:: PROVIDED MATERIAL
(* ===== verification/_CoqProject ===== *)
-Q . S2P
Prelude.v
Chars.v
Civil.v
ExtractFromTime.v
ExtractFacts.v
DateTruncate.v
DateTruncFacts.v
DateAdd.v
DateAddFacts.v
DateTimeParser.v
DateTimeFacts.v
DateTimeLiterals.v
DateTimeProps.v
StateMonad.v
MurmurHash.v
GroupByRuntime.v
GroupByTable.v
GroupByLayouts.v
GroupByProps.v
PerfectHash.v
JoinColumn.v
HashJoinRuntime.v
JoinHashFacts.v
JoinTableFacts.v
JoinProps.v
JoinManyProps.v
NullableOps.v
Aggregates.v
CountDistinct.v
CountDistinctProps.v
CountDistinctSketch.v
IRExpr.v
ExpressionRange.v
GeneratedCode.v
RangeFacts.v
RangeTimes.v
RangeCasts.v
RangeSound.v
RangeProps.v
FilterCode.v
FilterProps.v
FragmentSkip.v
Dispatch.v
ColumnEncoders.v
ArrowImport.v
ArrowStorage.v
Catalog.v
BufferMgr.v
BufferInv.v
BufferFind.v
BufferScan.v
BufferOps.v
BufferClient.v
BufferRW.v
BufferLife.v
BufferFacts.v
BufferProps.v
StringLike.v
StringLikeFacts.v
StringLikeProps.v
DictStorage.v
StringDictionary.v
DictFacts.v
DictOps.v
DictParallel.v
DictQueries.v
DictQueryFacts.v
DictCompareFacts.v
DictBulkFacts.v
DictLife.v
DictProps.v
DictColumns.v
StringDictionaryProxy.v
DictInterface.v
ProxyFacts.v
ProxyUnion.v
ProxyTranslate.v
ProxyMerge.v
ProxyLife.v
ProxyProps.v
Lemma fast_1900 k D s :
  17 <= k <= 33 -> 0 <= D < 1461 -> 0 <= s < 86400 ->
  let t := 86400 * (1461 * k + D - 25508) + s in
  0 <= t <= 2085978495 ->
  let year := 4 * k + cycle_cal_year D in
  u32 (t + kEpochOffsetYear1900) = 86400 * (59 + 1461 * k + D) + s /\
  u32 (86400 * (59 + 1461 * k + D) + s - kSecsJanToMar1900) / kSecondsPer4YearCycle = k /\
  (86400 * (59 + 1461 * k + D) + s - k * 86400) / kSecondsPerNonLeapYear = year /\
  0 <= 86400 * (59 + 1461 * k + D) + s - k * 86400 < 4294967296 /\
  0 <= cycle_cal_year D <= 4 /\
  u32 (year * kSecondsPerNonLeapYear + u32 (year - 1) / 4 * kUSecsPerDay)
    = 86400 * base_days year /\
  (86400 * (59 + 1461 * k + D) + s) mod (86400 * base_days year)
    = 86400 * cycle_cal_day D + s /\
  0 <= cycle_cal_day D < 366.
Proof.
  intros Hk HD Hs t Ht year. subst t. consts.
  assert (Hj : 0 <= cycle_cal_year D <= 4) by (unfold cycle_cal_year; divmod).
  assert (Hb : 86400 * (59 + 1461 * k + D) + s
               = 86400 * base_days year + (86400 * cycle_cal_day D + s)
               /\ 0 <= cycle_cal_day D < 366).
  { unfold base_days, year, cycle_cal_day. zbool.
    - split; [|unfold cycle_cal_year in *; divmod].
      replace ((4 * k + cycle_cal_year D - 1) / 4) with (k - 1) by divmod. lia.
    - split; [|unfold cycle_cal_year in *; divmod].
      replace ((4 * k + cycle_cal_year D - 1) / 4) with k by divmod. lia. }
  assert (Hbd : 20000 <= base_days year <= 49710) by (unfold base_days, year in *; divmod).
  destruct Hb as [Eb Bd].
  rewrite (u32_small (year - 1)) by (unfold year; lia).
  repeat split; try (unfold year; lia); try (rewrite ?u32_small by lia; unfold year, cycle_cal_year; divmod).
  - rewrite u32_small; unfold base_days in *; unfold year in *; divmod.
  - rewrite Eb. symmetry. apply (Z.mod_unique_pos _ _ 1); lia.
Qed.

Lemma extract_year_fast_spec k D s :
  17 <= k <= 33 -> 0 <= D < 1461 -> 0 <= s < 86400 ->
  0 <= 86400 * (1461 * k + D - 25508) + s <= 2085978495 ->
  extract_year_fast (86400 * (1461 * k + D - 25508) + s)
  = 1900 + 4 * k + cycle_cal_year D.
Proof.
  intros Hk HD Hs Ht. unfold extract_year_fast.
  destruct (fast_1900 k D s Hk HD Hs Ht) as (E1 & E2 & E3 & B3 & Bj & _).
  rewrite E1, E2. unfold kUSecsPerDay. rewrite (u32_small (_ - k * _)) by lia.
  rewrite E3, u32_small, s32_small by lia. lia.
Qed.

(** The quarter the fast paths guess from the day of the calendar year. *)
Definition quarter_guess (leap : bool) (P : Z) : Z :=
  let starts := if leap then [0; 91; 182; 274] else [0; 90; 181; 273] in
  let q := if P / 90 <=? 3 then P / 90 else 3 in
  if P <? at_ starts q then u32 (q - 1) else q.

Lemma quarter_guess_secs (leap : bool) P s :
  0 <= P < 366 -> 0 <= s < 86400 ->
  let offsets := if leap then cumulative_quarter_epoch_starts_leap_year
                 else cumulative_quarter_epoch_starts in
  let q := (86400 * P + s) / (90 * kUSecsPerDay) in
  let q := if q <=? 3 then q else 3 in
  (if 86400 * P + s <? at_ offsets q then u32 (q - 1) else q) = quarter_guess leap P.
Proof.
  intros HP Hs. cbv zeta. unfold kUSecsPerDay.
  replace ((86400 * P + s) / (90 * 86400)) with (P / 90) by divmod.
  unfold quarter_guess. set (q := if P / 90 <=? 3 then P / 90 else 3).
  assert (Hq : 0 <= q < 4) by (unfold q; zbool; divmod).
  replace (at_ (if leap then _ else _) q)
    with (86400 * at_ (if leap then [0; 91; 182; 274] else [0; 90; 181; 273]) q).
  - now rewrite ltb_days.
  - apply Z.eqb_eq. destruct leap;
      [ exact (all_below_spec 4 (fun q => 86400 * at_ [0; 91; 182; 274] q =?
                 at_ cumulative_quarter_epoch_starts_leap_year q) eq_refl q Hq)
      | exact (all_below_spec 4 (fun q => 86400 * at_ [0; 90; 181; 273] q =?
                 at_ cumulative_quarter_epoch_starts q) eq_refl q Hq) ].
Qed.

Lemma cycle_quarter D :
  0 <= D < 1461 ->
  quarter_guess (cycle_cal_leap D) (cycle_cal_day D)
  = (civil_month (moy_of (cycle_doy D)) - 1) / 3.
Proof.
  intros H. apply Z.eqb_eq.
  exact (all_below_spec 1461 (fun D =>
    quarter_guess (cycle_cal_leap D) (cycle_cal_day D)
    =? (civil_month (moy_of (cycle_doy D)) - 1) / 3) eq_refl D H).
Qed.

(** The fast paths test [year % 4 == 0 && year != 0] on the years since 1900. *)
Lemma cycle_cal_leap_spec k D :
  17 <= k ->  0 <= cycle_cal_year D <= 4 ->
  ((4 * k + cycle_cal_year D) mod 4 =? 0) && negb (4 * k + cycle_cal_year D =? 0)
  = cycle_cal_leap D.
Proof.
  intros Hk Hj. unfold cycle_cal_leap.
  replace ((4 * k + cycle_cal_year D) mod 4) with (cycle_cal_year D mod 4) by divmod.
  destruct (Z.eqb_spec (4 * k + cycle_cal_year D) 0); [lia|]. apply andb_true_r.
Qed.

Lemma extract_quarter_fast_spec k D s :
  17 <= k <= 33 -> 0 <= D < 1461 -> 0 <= s < 86400 ->
  0 <= 86400 * (1461 * k + D - 25508) + s <= 2085978495 ->
  extract_quarter_fast (86400 * (1461 * k + D - 25508) + s)
  = (civil_month (moy_of (cycle_doy D)) - 1) / 3 + 1.
Proof.
  intros Hk HD Hs Ht. unfold extract_quarter_fast.
  destruct (fast_1900 k D s Hk HD Hs Ht) as (E1 & E2 & E3 & B3 & Bj & E4 & E5 & B5).
  rewrite E1, E2. unfold kSecsPerDay. rewrite (s64_small (_ - k * _)) by lia.
  rewrite Z.quot_div_nonneg by (consts; lia).
  rewrite E3, (u32_small (4 * k + _)) by lia.
  rewrite E4, E5, cycle_cal_leap_spec by lia.
  rewrite (quarter_guess_secs _ _ _ B5 Hs), cycle_quarter by assumption.
  destruct (cycle_doy_bounds D HD) as (_ & Bd & _).
  destruct (moy_of_bounds (cycle_doy D) ltac:(lia)) as (Hm & _). clear - Hm.
  apply s32_small. unfold civil_month. zbool; divmod.
Qed.

(** ** Extracted dates *)

(** The date a time falls on, as the source's March-based arithmetic gives it. *)
Definition date_of (t : Z) : Z * Z * Z :=
  let day := t / 86400 in
  let doe := (day - 11017) mod 146097 in
  let yoe := year_of_era doe in
  let doy := doe - yoe_start yoe in
  (civil_year ((day - 11017) / 146097) yoe (moy_of doy), civil_month (moy_of doy),
   dom_of doy + 1).
(* ===== verification/DateAddFacts.v ===== *)
(** * Correctness of interval addition and of date differences *)

From Stdlib Require Import ZArith Lia List Bool.
From S2P Require Import Prelude Civil ExtractFromTime ExtractFacts.
From S2P Require Import DateTruncate DateTruncFacts DateAdd.
Import ListNotations.
Local Open Scope Z_scope.

(** ** Months since year 0 and the rest of the month *)

(** Months from January of year 0 to the month of [t]. *)
Definition month_index (t : Z) : Z := let '(y, m, _) := date_of t in 12 * y + m - 1.

(** Seconds from the start of the month of [t]. *)
Definition month_rest (t : Z) : Z := let '(_, _, d) := date_of t in 86400 * (d - 1) + t mod 86400.

(** Whole months from [s] to [e]: the months between their calendar months, less the last
    one when [e] is earlier in its month than [s] in its own. *)
Definition whole_months (s e : Z) : Z :=
  month_index e - month_index s - b2z (month_rest e <? month_rest s).

Lemma civil_index era yoe moy :
  12 * civil_year era yoe moy + civil_month moy - 1
  = 12 * (2000 + 400 * era + yoe) + moy + 2.
Proof. unfold civil_year, civil_month, b2z. zbool; lia. Qed.
Lemma try_formats_keeps formats str dt r dt' :
  DateTime_ok dt -> try_formats formats str dt = Ok (r, dt') -> DateTime_ok dt'.
Proof.
  revert dt. induction formats as [|f formats IH]; intros dt Hdt E; cbn in E.
  { injection E as <- <-. exact Hdt. }
  destruct (parseWithFormat f str dt) as [[[ok str1] dt1]|e] eqn:E1; cbn [rbind] in E;
    [|discriminate].
  apply loop_keeps in E1; [|exact Hdt]. destruct ok; [injection E as <- <-; exact E1 | eauto].
Qed.

End Facts.
(** ** Edges *)

(** The table of month suffixes is shifted by one, since its first two literals are not
    separated: a full month name is only read where the two agree, as for November. *)
Lemma full_month_names :
  @dateTimeParse ascii_istarts_with LT_kDate (lit "15-Jan-21") TU_kSecond = Ok 1610668800 /\
  @dateTimeParse ascii_istarts_with LT_kDate (lit "15-January-21") TU_kSecond = Err PThrow /\
  @dateTimeParse ascii_istarts_with LT_kDate (lit "15-August-21") TU_kSecond = Err PThrow /\
  @dateTimeParse ascii_istarts_with LT_kDate (lit "15-November-21") TU_kSecond = Ok 1636934400.
Proof. vm_compute. auto. Qed.

(** The fields of a format that failed are kept: the minutes of ["1020"] come from the failed
    format [%H%M%S] and the hour from [%I %p].  An hour that [%I] does not take gives midnight,
    and text that no format takes is ignored. *)
Lemma stale_fields :
  @dateTimeParse ascii_istarts_with LT_kTimestamp (lit "2021-01-01 1020") TU_kSecond
    = Ok (1609459200 + 10 * 3600 + 20 * 60) /\
  @dateTimeParse ascii_istarts_with LT_kTimestamp (lit "2021-01-01 1320") TU_kSecond
    = Ok 1609459200 /\
  @dateTimeParse ascii_istarts_with LT_kTimestamp (lit "2021-01-01 noon") TU_kSecond
    = Ok 1609459200.
Proof. vm_compute. auto. Qed.

(** [unixTime] takes a number without a decimal point, which the expression in its comment does
    not match; a day after the end of a month is counted into the next month. *)
Lemma lenient_literals :
  unixTime (lit "1500000000") = Some 1500000000 /\
  @dateTimeParse ascii_istarts_with LT_kDate (lit "2021-02-31") TU_kSecond
  = @dateTimeParse ascii_istarts_with LT_kDate (lit "2021-03-03") TU_kSecond.
Proof. vm_compute. auto. Qed.
(* ===== verification/GroupByLayouts.v ===== *)
(** * Row-wise and columnar group-by tables

    The two layouts, and that the functions which try a slot behave as the probing theorems
    require. *)

From Stdlib Require Import ZArith Lia List Bool.
From stdpp Require Import base list numbers.
From S2P Require Import Prelude MurmurHash GroupByRuntime GroupByTable.
Import ListNotations.
Local Open Scope nat_scope.
Local Open Scope hdk_scope.

(** ** Memory *)

Lemma load_at m a : a < length m -> load m (Z.of_nat a) = Ok (m !!! a).
Proof.
  intros H. unfold load. rewrite Nat2Z.id.
  destruct (lookup_lt_is_Some_2 m a H) as [v E]. rewrite E.
  rewrite (list_lookup_total_correct _ _ _ E).
  by replace (0 <=? Z.of_nat a)%Z with true by lia.
Qed.

Lemma store_at m a v : a < length m -> store m (Z.of_nat a) v = Ok (<[a := v]> m).
Proof. intros H. unfold store. rewrite load_at by done. simpl. by rewrite Nat2Z.id. Qed.

(** Comparing the components from [i] on. *)
Definition same_from (addr : nat -> nat -> nat) (m : mem) (h i : nat) (key : list Z) : bool :=
  bool_decide (map (fun j => m !!! addr h j) (seq i (length key)) = key).

Lemma same_from_cons addr m h i k key :
  same_from addr m h i (k :: key) = (m !!! addr h i =? k)%Z && same_from addr m h (S i) key.
Proof.
  unfold same_from. simpl. destruct (Z.eqb_spec (m !!! addr h i) k) as [->|N]; simpl.
  - apply bool_decide_ext. split; [by intros [= ?] | by intros ->].
  - apply bool_decide_eq_false. congruence.
Qed.

Lemma same_from_key_at kc addr m h key :
  length key = kc -> same_from addr m h 0 key = bool_decide (key_at kc addr m h = key).
Proof. by intros <-. Qed.

(** ** Row-wise *)

(** Rows of [rc] cells, each starting with its key. *)
Definition row_addr (rc h i : nat) : nat := h * rc + i.

Lemma row_layout n kc rc len :
  0 < n -> (Z.of_nat n < 4294967296)%Z -> 0 < kc <= rc -> n * rc <= len ->
  Layout n kc len (row_addr rc).
Proof.
  intros Hn Hw Hk Hl. split; [| |lia|lia]; unfold row_addr.
  - intros h i Hh Hi. nia.
  - intros h h' i i' Hh Hh' Hi Hi' E.
    assert (h = h').
    { destruct (Nat.lt_trichotomy h h') as [?|[?|?]]; [exfalso; nia | done | exfalso; nia]. }
    subst. lia.
Qed.

Lemma store_range_row rc m h i key :
  row_addr rc h i + length key <= length m ->
  store_range m (Z.of_nat (row_addr rc h i)) key = Ok (write_from (row_addr rc) m h i key).
Proof.
  revert m i. induction key as [|k key IH]; intros m i Hl; simpl in *; [done|].
  rewrite store_at by lia. cbn [rbind].
  replace (Z.of_nat (row_addr rc h i) + 1)%Z with (Z.of_nat (row_addr rc h (S i)))
    by (unfold row_addr; lia).
  apply IH. rewrite length_insert. unfold row_addr in *. lia.
Qed.

Lemma same_range_row rc m h i key :
  row_addr rc h i + length key <= length m ->
  same_range m (Z.of_nat (row_addr rc h i)) key = Ok (same_from (row_addr rc) m h i key).
Proof.
  revert i. induction key as [|k key IH]; intros i Hl; [done|]. simpl in Hl.
  rewrite same_from_cons. cbn [same_range]. rewrite load_at by lia. cbn [rbind].
  replace (Z.of_nat (row_addr rc h i) + 1)%Z with (Z.of_nat (row_addr rc h (S i)))
    by (unfold row_addr; lia).
  rewrite IH by (unfold row_addr in *; lia). done.
Qed.

(** The pointer to the aggregates of a row. *)
Definition row_ptr (width : Z) (rc kc h : nat) : Z :=
  align_to_int64 width (Z.of_nat (h * rc + kc)).

Definition good_width (width : Z) : Prop := width = 4%Z \/ width = 8%Z.

Lemma row_matcher n kc len width rsq key :
  good_width width -> (0 < rsq)%Z -> (Z.of_nat n * rsq < 4294967296)%Z ->
  let rc := Z.to_nat (rsq * cells_per_quad width) in
  kc <= rc -> n * rc <= len -> length key = kc -> 0 < kc ->
  SlotMatcher n kc len (row_addr rc) (get_empty_key width)
    (fun h m => get_matching_group_value m h key width rsq) key (row_ptr width rc kc).
Proof.
  intros Hw Hr Hn rc Hk Hl Hlen Hpos h m Hh Hm.
  assert (E : forall w, width = w -> good_width w ->
    get_matching_group_value m (Z.of_nat h) key width rsq
    = get_matching_group_value_T w m (Z.of_nat h) key rsq).
  { intros w -> [->| ->]; done. }
  rewrite (E width) by done. clear E. unfold get_matching_group_value_T.
  rewrite u32_small by nia.
  assert (Hc : (0 < cells_per_quad width)%Z) by (destruct Hw as [->| ->]; done).
  assert (Eb : (Z.of_nat h * rsq * cells_per_quad width)%Z = Z.of_nat (row_addr rc h 0))
    by (unfold row_addr, rc; lia).
  assert (Hb : row_addr rc h 0 + kc <= length m) by (unfold row_addr; nia).
  rewrite Eb, load_at by lia. cbn [rbind]. unfold slot_step, is_empty.
  replace (align_to_int64 width (Z.of_nat (row_addr rc h 0) + Z.of_nat (length key)))
    with (row_ptr width rc kc h) by (unfold row_ptr, row_addr; f_equal; lia).
  destruct (m !!! row_addr rc h 0 =? get_empty_key width)%Z.
  - rewrite store_range_row by lia. done.
  - rewrite same_range_row by lia. cbn [rbind].
    rewrite (same_from_key_at kc) by done. by destruct (bool_decide _).
Qed.

(** ** Columnar *)

(** A column of [n] cells per component. *)
Definition col_addr (n h i : nat) : nat := i * n + h.

Lemma col_layout n kc len :
  0 < n -> (Z.of_nat n < 4294967296)%Z -> 0 < kc -> kc * n <= len ->
  Layout n kc len (col_addr n).
Proof.
  intros Hn Hw Hk Hl. split; [| |lia|lia]; unfold col_addr.
  - intros h i Hh Hi. nia.
  - intros h h' i i' Hh Hh' Hi Hi' E.
    assert (i = i').
    { destruct (Nat.lt_trichotomy i i') as [?|[?|?]]; [exfalso; nia | done | exfalso; nia]. }
    subst. lia.
Qed.

Lemma next_column n kc h i :
  h < n -> i < kc -> (Z.of_nat ((kc + 1) * n) <= 4294967296)%Z ->
  u32 (Z.of_nat (col_addr n h i) + Z.of_nat n) = Z.of_nat (col_addr n h (S i)).
Proof.
  intros Hh Hi Hw. unfold col_addr.
  assert (i * n + h + n < (kc + 1) * n) by nia. rewrite u32_small by lia. lia.
Qed.

Lemma store_columns_col n kc m h i key :
  h < n -> i + length key = kc -> kc * n <= length m -> (Z.of_nat ((kc + 1) * n) <= 4294967296)%Z ->
  store_columns m (Z.of_nat (col_addr n h i)) (Z.of_nat n) key
  = Ok (write_from (col_addr n) m h i key, Z.of_nat (col_addr n h kc)).
Proof.
  intros Hh. revert m i. induction key as [|k key IH]; intros m i Hk Hl Hw; simpl in *.
  { by replace i with kc by lia. }
  rewrite store_at by (unfold col_addr; nia). cbn [rbind].
  rewrite (next_column n kc) by (done || lia).
  apply IH; [lia | by rewrite length_insert | done].
Qed.

Lemma same_columns_col n kc m h i key :
  h < n -> i + length key = kc -> kc * n <= length m -> (Z.of_nat ((kc + 1) * n) <= 4294967296)%Z ->
  same_columns m (Z.of_nat (col_addr n h i)) (Z.of_nat n) key
  = Ok (if same_from (col_addr n) m h i key then Some (Z.of_nat (col_addr n h kc)) else None).
Proof.
  intros Hh. revert i. induction key as [|k key IH]; intros i Hk Hl Hw.
  { simpl in *. by replace i with kc by lia. }
  rewrite same_from_cons. cbn [same_columns]. simpl in Hk.
  rewrite load_at by (unfold col_addr; nia). cbn [rbind].
  destruct (m !!! col_addr n h i =? k)%Z; [|done].
  rewrite (next_column n kc) by (done || lia). rewrite IH by (done || lia). done.
Qed.

Lemma slot_result_small h : (Z.of_nat h < 2147483648)%Z -> slot_result (Z.of_nat h) = Some (Z.of_nat h).
Proof.
  intros Hh. unfold slot_result. rewrite s32_small by lia.
  by destruct (Z.eqb_spec (Z.of_nat h) (-1)); [lia|].
Qed.

Lemma col_matcher_slot n kc len width key :
  good_width width -> (Z.of_nat n <= 2147483648)%Z -> (Z.of_nat ((kc + 1) * n) <= 4294967296)%Z ->
  kc * n <= len -> length key = kc -> 0 < kc ->
  SlotMatcher n kc len (col_addr n) (get_empty_key width)
    (fun h m =>
      let* '(matching_slot, m) :=
        get_matching_group_value_columnar_slot m (Z.of_nat n) h key width in
      match matching_slot with Some _ => Ok (slot_result h, m) | None => Ok (None, m) end)
    key Z.of_nat.
Proof.
  intros Hw Hn Hc Hl Hlen Hpos h m Hh Hm.
  assert (E : get_matching_group_value_columnar_slot m (Z.of_nat n) (Z.of_nat h) key width
    = get_matching_group_value_columnar_slot_T width m (Z.of_nat n) (Z.of_nat h) key)
    by (destruct Hw as [->| ->]; done).
  rewrite E. clear E. unfold get_matching_group_value_columnar_slot_T.
  assert (Eh : Z.of_nat h = Z.of_nat (col_addr n h 0)) by done.
  rewrite slot_result_small by lia. rewrite Eh at 1. rewrite load_at by (unfold col_addr; nia).
  cbn [rbind]. unfold slot_step, is_empty.
  destruct (m !!! col_addr n h 0 =? get_empty_key width)%Z.
  - rewrite Eh at 1. rewrite (store_columns_col n kc) by (done || lia). done.
  - rewrite Eh at 1. rewrite (same_columns_col n kc) by (done || lia).
    rewrite (same_from_key_at kc) by done. by destruct (bool_decide _).
Qed.

Lemma col_matcher n kc len key :
  (Z.of_nat ((kc + 1) * n) <= 4294967296)%Z -> kc * n <= len -> length key = kc -> 0 < kc ->
  SlotMatcher n kc len (col_addr n) EMPTY_KEY_64
    (fun h m => get_matching_group_value_columnar m h key (Z.of_nat n))
    key (fun h => Z.of_nat (col_addr n h kc)).
Proof.
  intros Hc Hl Hlen Hpos h m Hh Hm. unfold get_matching_group_value_columnar.
  change (Z.of_nat h) with (Z.of_nat (col_addr n h 0)). rewrite load_at by (unfold col_addr; nia).
  cbn [rbind]. unfold slot_step, is_empty.
  destruct (m !!! col_addr n h 0 =? EMPTY_KEY_64)%Z.
  - rewrite (store_columns_col n kc) by (done || lia). done.
  - rewrite (same_columns_col n kc) by (done || lia).
    rewrite (same_from_key_at kc) by done. by destruct (bool_decide _).
Qed.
::::
## TASK REQUIREMENTS
Please find, in the entries above, every line where "zbool" occurs, and copy it.

## RESULT FOR THIS EXERCISE
  { unfold base_days, year, cycle_cal_day. zbool.
  assert (Hq : 0 <= q < 4) by (unfold q; zbool; divmod).
  apply s32_small. unfold civil_month. zbool; divmod.
Proof. unfold civil_year, civil_month, b2z. zbool; lia. Qed.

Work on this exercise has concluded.